This guest post was written by Jacqueline Patterson, Director of the NAACP Environmental and Climate Justice Program, and originally appeared on the Religious Action Center of Reformed Judaism blog on April 22, 2015 and is reprinted with permission.
We are all impacted by climate change and environmental injustice. Over half of us live in counties in violation of air pollution standards, storms like Katrina, Irene, and Sandy don’t discriminate in the devastation they unleash, and communities across the coastlines of this country are facing imminent displacement due to sea level rise, which is overtaking land and resulting in increased risk of storm surge.
We know that people, communities, and nations who are least responsible for and most impacted by climate change and environmental injustice have traditionally had the least power over the system that is driving these injustices.
We know that Navajo communities in Arizona are dealing with children being born with chromosomal abnormalities due to uranium mining. We know that in other communities in the Four Corners Region of New Mexico, people are living with respiratory illnesses from the four coal plants within 50 miles of where they live – coal plants that supply electricity to Los Angeles, Phoenix, and Las Vegas – while 70% of the people on the reservation don’t have running water or electricity. We know Princess Lucaj and the Gwi’Chin Steering Committee, an indigenous community of Alaska, are dealing with offshore oil drilling that is affecting buffalo herds.
We’ve also visited with people from Eastwick, PA to Irvington, NJ to Tunica, MS who are living in floodplains where the increases in rainfall devastates them on a routine basis. We’ve seen the privatization of water resulting in shut-offs in Detroit, and now closer to home in Baltimore where 23,000 people are facing imminent water cut-offs.
I’ve met people in the South who saved up for decades to buy their dream home and, eight months after moving into it, lost their home to the tornadoes of 2011. We know communities in the bayou and the marshlands of Louisiana who stand to lose their land, property and their way of life.
What we’ve been doing as a movement hasn’t resulted in the change we need to see in the systems that are responsible for the continued proliferation of climate change and environmental injustice, including profit-only focused development, reckless extraction of natural resources, political disenfranchisement, rampant consumerism and more. All of this is continuing, even though there is a dawning realization that these systems and their impacts are interconnected. The dynamics and conditions persist and drive climate change, wars, income inequality and so many of the other ills we see in the news and in our communities from police brutality, failing schools, violence against women and hate crimes, among other things.
The good news is that across the nation and world, people are mobilizing to take action on healing the earth and building deeper relationship with others as we do this.
We need to work closer together and consolidate power as we organize ourselves to advance true democracy; to build decentralized economic systems that break down monopolies and advance people-centered development; to promote cooperative communities; to redefine the commons and basic rights to water, energy, transportation/movement, life sustaining foods, as well as the right to health wellbeing and (I daresay) happiness, as defined in a human rights framework.

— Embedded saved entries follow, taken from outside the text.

(** * A limit order book matching engine: shallow embedding and properties

    The development follows the C++ sources of the simulator:
    - [Side.h], [OrderId.h], [Price.h], [Order.h], [Events.h], [Config.h]
      for the data model,
    - [BookLevel.h] for the FIFO price level,
    - [LimitBook.h] / [LimitBook.cpp] for the book and the matching loop,
    - [RingBuffer.h] for the bounded single-producer/single-consumer channel,
    - [MatchingEngine.h] / [MatchingEngine.cpp] for the engine facade,
    - [MultiSymbolEngine] for one engine per symbol on a shared clock,
    - [MarketDataReplay] for the replay of recorded messages,
    - [Pool.h] and [TimeSource.h] for the object pool and the clocks.

    Unsigned 64-bit quantities are integers of [Z] with the wrap-around of
    every arithmetic operation written out ([u64]).  The two [std::map]s of
    the book are association lists kept in the iteration order of the map
    (so that [begin()] is the head of the list); the [std::unordered_map]
    order index is a [gmap]. *)

From Stdlib Require Import ZArith Lia QArith Qround Sorted Lqa Floats.SpecFloat.
From stdpp Require Import gmap list strings.

Local Open Scope Z_scope.

(** ** Machine integers *)

(** [uint64_t] / [size_t] arithmetic on a 64-bit target wraps modulo [2^64]. *)
Definition u64 (z : Z) : Z := z mod 2 ^ 64.

Definition u64_range (z : Z) : Prop := 0 <= z < 2 ^ 64.

(** ** Side.h *)

Inductive Side : Set := Buy | Sell.

Definition opposite (s : Side) : Side :=
  match s with Buy => Sell | Sell => Buy end.

Global Instance Side_eq_dec : EqDecision Side := ltac:(solve_decision).

(** ** OrderId.h, Price.h *)

(** [OrderId] is [uint64_t]; a [Price] is its [int64_t] tick count. *)
Definition INVALID_ORDER_ID : Z := 0.
Definition INVALID_PRICE : Z := -1.

(** ** Order.h *)

Inductive OrderType : Set := Limit | Market | IOC | FOK.
(** ** Observable effects *)

Inductive Effect : Type :=
| DriverNotifyListener (msg ext1 ext2 : Z) (parcel : option Parcel)
| DriverNotifyPosition (positionUs : Z)
| DriverNotifySeekComplete
| DriverNotifyResetComplete
| DriverNotifySetSurfaceComplete
| DriverNotifyFrameStats (total dropped : Z)
| SourceSeekTo (seekTimeUs : Z)
| SourceStop
| SourceFeedMoreTSData
| SourceSetBuffers (audio : bool) (buffers : list ABuffer)
| DecoderInit (d : Decoder)
| DecoderConfigure (d : Decoder) (fmt : AMessage)
| DecoderSignalFlush (d : Decoder) (newFormat : option AMessage)
| DecoderSignalResume (d : Decoder)
| DecoderInitiateShutdown (d : Decoder)
| DecoderSignalUpdateFormat (d : Decoder) (fmt : option AMessage)
| RendererFlush (audio : bool)
| RendererSignalTimeDiscontinuity
| RendererSignalDisableOffloadAudio
| RendererSignalAudioSinkChanged
| RendererQueueEOS (audio : bool) (finalResult : status_t)
| RendererQueueBuffer (audio : bool) (buffer : ABuffer) (reply : AMessage)
| LooperUnregisterHandler (l : ALooper) (r : Renderer)
| LooperStop (l : ALooper)
| AudioSinkClose
| AudioSinkOpen (args : AudioSinkOpenArgs)
| AudioSinkStart
| SendMetaDataToHal (m : option MetaData)
| CCDecoderDecode (accessUnit : ABuffer)
| CCDecoderDisplay (mediaTimeUs : Z)
| NativeWindowSetScalingMode (w : NativeWindowWrapper) (mode : Z)
| Post (m : AMessage) (delayUs : Z).
(** [[f(x) for x in l]] on objects. *)
Fixpoint deref_all (l : list ref) : M (list (ref * PerfTestParams)) :=
  match l with
  | [] => ret []
  | r :: rest =>
      let* p := deref r in
      let* ps := deref_all rest in
      ret ((r, p) :: ps)
  end.

(** [[x for x in l if x.avg]] and [[x for x in l if not x.avg]] *)
Definition select_avg (want : bool) (l : list ref) : M (list ref) :=
  let* ps := deref_all l in
  ret (List.map fst
         (List.filter (fun rp => Bool.eqb (truthy (avg (snd rp))) want) ps)).

Definition key_of (rp : ref * PerfTestParams) : Q :=
  match avg (snd rp) with
  | Some a => a
  | None => 0%Q
  end.

(** [sorted(l, key=lambda e: e.avg)].  With two or more elements every key
    takes part in a comparison, and comparing [None] is a [TypeError];
    shorter lists are returned without any comparison. *)
Definition sorted_by_avg (l : list ref) : M (list ref) :=
  let* ps := deref_all l in
  if (2 <=? length ps)%nat
     && existsb (fun rp => match avg (snd rp) with None => true | _ => false end) ps
  then raise TypeError
  else ret (List.map fst (Num.sort_by key_of ps)).

(** [l[:n]] *)
Definition slice_to {A} (l : list A) (n : Z) : list A :=
  if 0 <=? n then take (Z.to_nat n) l
  else take (Z.to_nat (Z.of_nat (length l) + n)) l.

Definition allProviders : list string :=
  ["cpu_openmp"; "mklml"; "dnnl"; "cpu"; "tensorrt"; "ngraph"; "cuda"; "nuphar"]%string.
Definition parallel_eps : list string :=
  ["cpu_openmp"; "mklml"; "dnnl"; "cpu"; "ngraph"]%string.
Definition omp_eps : list string :=
  ["cpu_openmp"; "mklml"; "dnnl"; "ngraph"; "nuphar"]%string.

(** [x in l] for a list of strings. *)
Definition mem (x : string) (l : list string) : bool :=
  existsb (String.eqb x) l.

(** The variables of the script that live across providers. *)
Record script := {
  successful_by_ep : by_ep;
  profile_candidates : list ref;
  failed : list ref
}.

Section Script.

Context (w : World).
(** [bin_dir], the directory of the pre-built providers. *)
Context (bin_dir : string).
Context (args : Args).

(** Lines 417: the providers to tune. *)
Definition providers : list string :=
  if (0 <? String.length (execution_provider args))%nat then
    List.filter (fun p => negb (String.eqb p EmptyString))
                (Str.split_comma (execution_provider args))
  else allProviders.

Section Provider.

(** The globals [build_name] and [build_path] and the local
    [test_args] of one round of the provider loop. *)
Context (build_name build_path : string) (test_args : list string).

(** Lines 498-527: the candidates of one environment combination are
    appended to [tests]. *)
Definition add_candidates (env : dict) (env_option : string)
    (is_omp : bool) (name_suffix desc_suffix : string)
    (best_inter_op_num_threads best_thread_pool_size : Z)
    (tests : list ref) : M (list ref) :=
  let* tests :=
    if 1 <? best_inter_op_num_threads then
      let name_suffix :=
        (name_suffix +:+ "_" +:+ Str.of_Z best_inter_op_num_threads
           +:+ "_inter_threads")%string in
      let desc_suffix :=
        (desc_suffix +:+ Str.of_Z best_inter_op_num_threads
           +:+ " inter_op_num_threads, ")%string in
      if 1 <? best_thread_pool_size then
        let params :=
          PerfTestParams_init w build_path
            (build_name +:+ "_parallel_" +:+ Str.of_Z best_thread_pool_size
               +:+ name_suffix +:+ env_option)
            (build_name +:+ " " +:+ Str.of_Z best_thread_pool_size
               +:+ desc_suffix +:+ env_option)
            build_path
            (test_args ++ ["-P"; "-y"; Str.of_Z best_inter_op_num_threads]%string)
            env args build_name in
        let params :=
          if is_omp then
            let params :=
              updateEnv params
                [("OMP_NUM_THREADS"%string, Str.of_Z best_thread_pool_size)] in
            extend_test_args params ["-x"; "1"]%string
          else
            extend_test_args params
              ["-x"%string; Str.of_Z best_thread_pool_size] in
        let* r := new params in
        ret (tests ++ [r])
      else ret tests
    else ret tests in
  let params :=
    PerfTestParams_init w build_path
      (build_name +:+ env_option)
      (build_name +:+ " " +:+ env_option)
      build_path test_args env args build_name in
  let* r := new params in
  ret (tests ++ [r]).

(** Lines 476-527: one round of the loop over the environment
    combinations.  The state is [(tests, failed, successful)]. *)
Definition sweep_combo (env_names : list string)
    (best_inter_op_num_threads : Z) (combo : list string)
    (st : list ref * list ref * list ref)
  : M (list ref * list ref * list ref) :=
  let '(tests, failed, successful) := st in
  let* env := lift (gen_env_var_dict env_names combo) in
  let env_option :=
    fold_left (fun acc e => (acc +:+ "_" +:+ fst e +:+ "_" +:+ snd e)%string)
              env EmptyString in
  let is_omp := mem build_name omp_eps in
  let* num_threads :=
    lift (match int w (intra_op_num_threads args) with
          | Some n => Ok n
          | None => Raise ValueError
          end) in
  let name_suffix :=
    (if negb is_omp then "_intra_threads" else "_OMP_threads")%string in
  let desc_suffix :=
    (if negb is_omp then " intra_op_num_threads, "
     else " OMP_NUM_THREADS, ")%string in
  let* '(best_thread_pool_size, failed, successful) :=
    run_perf_tuning_binary w build_name build_path
      (PerfTestParams_init w build_path
         (build_name +:+ "_") (build_name +:+ " ") build_path
         test_args env args build_name)
      num_threads (name_suffix +:+ env_option) (desc_suffix +:+ env_option)
      is_omp false failed successful in
  let* tests :=
    add_candidates env env_option is_omp name_suffix desc_suffix
      best_inter_op_num_threads best_thread_pool_size tests in
  ret (tests, failed, successful).

(** Lines 533-539: the provider's trials are ranked and cut to the
    best [top_n]; the candidates without a truthy average join
    [failed]. *)
Definition rank (tests successful : list ref) (s : script) : M script :=
  let* passed := select_avg true tests in
  let successful := successful ++ passed in
  let* ranked := sorted_by_avg successful in
  let* n :=
    lift (match int w (top_n args) with
          | Some n => Ok n
          | None => Raise ValueError
          end) in
  let successful := slice_to ranked n in
  let* not_passed := select_avg false tests in
  ret {| successful_by_ep :=
           if (0 <? length successful)%nat
           then by_ep_set (successful_by_ep s) build_name successful
           else successful_by_ep s;
         profile_candidates :=
           match successful with
           | best :: _ => profile_candidates s ++ [best]
           | [] => profile_candidates s
           end;
         failed := failed s ++ not_passed |}.

(** Lines 450-539: the body of [if os.path.isdir(build_path):]. *)
Definition tune (s : script) : M script :=
  let successful := [] in
  let tests := [] in
  let best_inter_op_num_threads := -1 in
  let* '(best_inter_op_num_threads, failed, successful) :=
    if parallel args && mem build_name parallel_eps then
      let* num_cores :=
        lift (match int w (inter_op_num_threads args) with
              | Some n => Ok n
              | None => Raise ValueError
              end) in
      run_perf_tuning_binary w build_name build_path
        (PerfTestParams_init w build_path
           (build_name +:+ "_parallel_") (build_name +:+ " ") build_path
           (test_args ++ ["-P"%string]) [] args build_name)
        num_cores "_inter_threads" " threads, " false true
        (failed s) successful
    else ret (best_inter_op_num_threads, failed s, successful) in
  let env_vars := ep_envvar_map w build_name in
  let env_var_combos := get_env_var_combos env_vars in
  let env_names :=
    match env_vars with
    | Some d => List.map fst d
    | None => []
    end in
  let* '(tests, failed, successful) :=
    for_each env_var_combos
      (sweep_combo env_names best_inter_op_num_threads)
      (tests, failed, successful) in
  (* Run the tests under current execution provider. *)
  do for_each tests (fun test _ => run_perf_tuning w test false) tt then
  rank tests successful
    {| successful_by_ep := successful_by_ep s;
       profile_candidates := profile_candidates s;
       failed := failed |}.

End Provider.

(** Lines 439-539: one round of [for build_name in providers]. *)
Definition tune_provider (build_name : string) (s : script) : M script :=
  let* build_path :=
    if Str.contains "mklml" build_name || Str.contains "nuphar" build_name
    then ret (path_join w bin_dir "mklml")
    else if mem build_name allProviders
    then ret (path_join w bin_dir "all_eps")
    else raise ValueError in
  if isdir w build_path then
    let test_args :=
      if negb (Str.contains "mklml" build_name)
         && negb (Str.contains "cpu_openmp" build_name)
      then ["-e"%string; build_name] else [] in
    tune build_name build_path test_args s
  else ret s.
(** * retry_async: a shallow embedding of [retry_async/api.py]

    The retry executor of the package is a [while] loop around one call of
    the wrapped operation.  The loop owns two local variables, [_tries] and
    [_delay], and talks to four collaborators: the operation [f], the logger,
    [time.sleep] and [random.uniform].  The embedding threads the two locals
    and a trace of every call made to a collaborator through a state and
    exception monad; the collaborators themselves are functions of the
    history, so that an operation may behave differently on each invocation.

    Numbers: the tests pass [int] values for [tries], [delay], [backoff],
    [jitter] and [max_delay]; Python [int] arithmetic is exact and unbounded
    and is modelled by [Z].  The same loop is also transcribed over an
    arbitrary kind of number (module [Generic]) and run on binary64 floats
    (module [Binary64]), where the rounding of [float] arguments shows. *)

From Stdlib Require Import ZArith List Bool Lia String.
From Stdlib Require PrimFloat.
Import ListNotations.
Open Scope Z_scope.

(** ** Python values and exceptions *)

Inductive value : Type :=
| VNone
| VInt (z : Z)
| VStr (s : string).

(** The part of the built-in exception hierarchy that the package and its
    tests touch. *)
Inductive pyclass : Type :=
| BaseException
| KeyboardInterrupt
| Exception
| ArithmeticError
| ZeroDivisionError
| OverflowError
| RuntimeError
| TypeError
| ValueError.

Definition pyclass_eqb (c d : pyclass) : bool :=
  match c, d with
  | BaseException, BaseException
  | KeyboardInterrupt, KeyboardInterrupt
  | Exception, Exception
  | ArithmeticError, ArithmeticError
  | ZeroDivisionError, ZeroDivisionError
  | OverflowError, OverflowError
  | RuntimeError, RuntimeError
  | TypeError, TypeError
  | ValueError, ValueError => true
  | _, _ => false
  end.

(** Method resolution order: the class itself, then its bases. *)
Definition mro (c : pyclass) : list pyclass :=
  match c with
  | BaseException => [BaseException]
  | KeyboardInterrupt => [KeyboardInterrupt; BaseException]
  | Exception => [Exception; BaseException]
  | ArithmeticError => [ArithmeticError; Exception; BaseException]
  | ZeroDivisionError =>
      [ZeroDivisionError; ArithmeticError; Exception; BaseException]
  | OverflowError =>
      [OverflowError; ArithmeticError; Exception; BaseException]
  | RuntimeError => [RuntimeError; Exception; BaseException]
  | TypeError => [TypeError; Exception; BaseException]
  | ValueError => [ValueError; Exception; BaseException]
  end.

Definition issubclass (c d : pyclass) : bool := existsb (pyclass_eqb d) (mro c).

(** An exception instance: its class and a tag that stands for the rest of
    the object (its arguments), so that two failures of one class can be told
    apart. *)
Record pyexn : Type := mk_exn { exc_type : pyclass; exc_tag : nat }.

(** [EXCEPTIONS = Union[Tuple[Type[Exception], ...], Type[Exception]]]. *)
Inductive EXCEPTIONS : Type :=
| OneClass (c : pyclass)
| ClassTuple (cs : list pyclass).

Already, we see communities like Curtis Bay United Workers in Baltimore that defeated the proposed incinerator that would have polluted their community; the Black Mesa Water Coalition that is building a solar array to supply electricity for their communities; Communities in Alexandria VA, Chicago, IL, Indianapolis, IN, Gulfport, MS, and beyond who organized to stop their coal plants from burning coal that was polluting their communities and driving climate change and; Communities in Longview TX and Mobile, AL building local food systems through community gardens. We see exciting groups of people of all faiths coming together through the Kairos Center at Union Theological Seminary, Interfaith Moral Action on Climate, GreenFaith, etc. And so much more!
As we work together as people of faith on coordinating to advance collective action, we must heed six key principles that were developed by indigenous communities, low income communities, and communities of color to guide us on how organizing should happen that is led by those who have the most to lose if we don’t stem the tide of climate change and environmental injustice.
These principles are called the Jemez Principles in the summary below adapted from a publication of the Southwest Organizing Project:
Jemez Principles
- Be Inclusive
- Include all people in decision-making and assure that all people have an equitable share of the wealth and the work of this world. Work to build that kind of inclusiveness into our own movement in order to develop alternative policies and institutions.
- Emphasis on Bottom-Up Organizing
- Reach out into new constituencies, and to reach within all levels of leadership and membership base of the organizations that are already involved in our network.
- Let People Speak for Themselves
- Be sure that relevant voices of people directly affected are heard.
- Work Together In Solidarity and Mutuality
- Consciously act in solidarity, mutuality and support each other’s work. Incorporate the goals and values of other groups with our own work, in order to build strong relationships.
- Build Just Relationships Among Ourselves
- Treat each other with justice and respect, both on an individual and an organizational level, in this country and across borders. Include clarity about decision-making, sharing strategies, and resource distribution.
- Commitment to Self-Transformation
- Move from Individualism to Community Centeredness.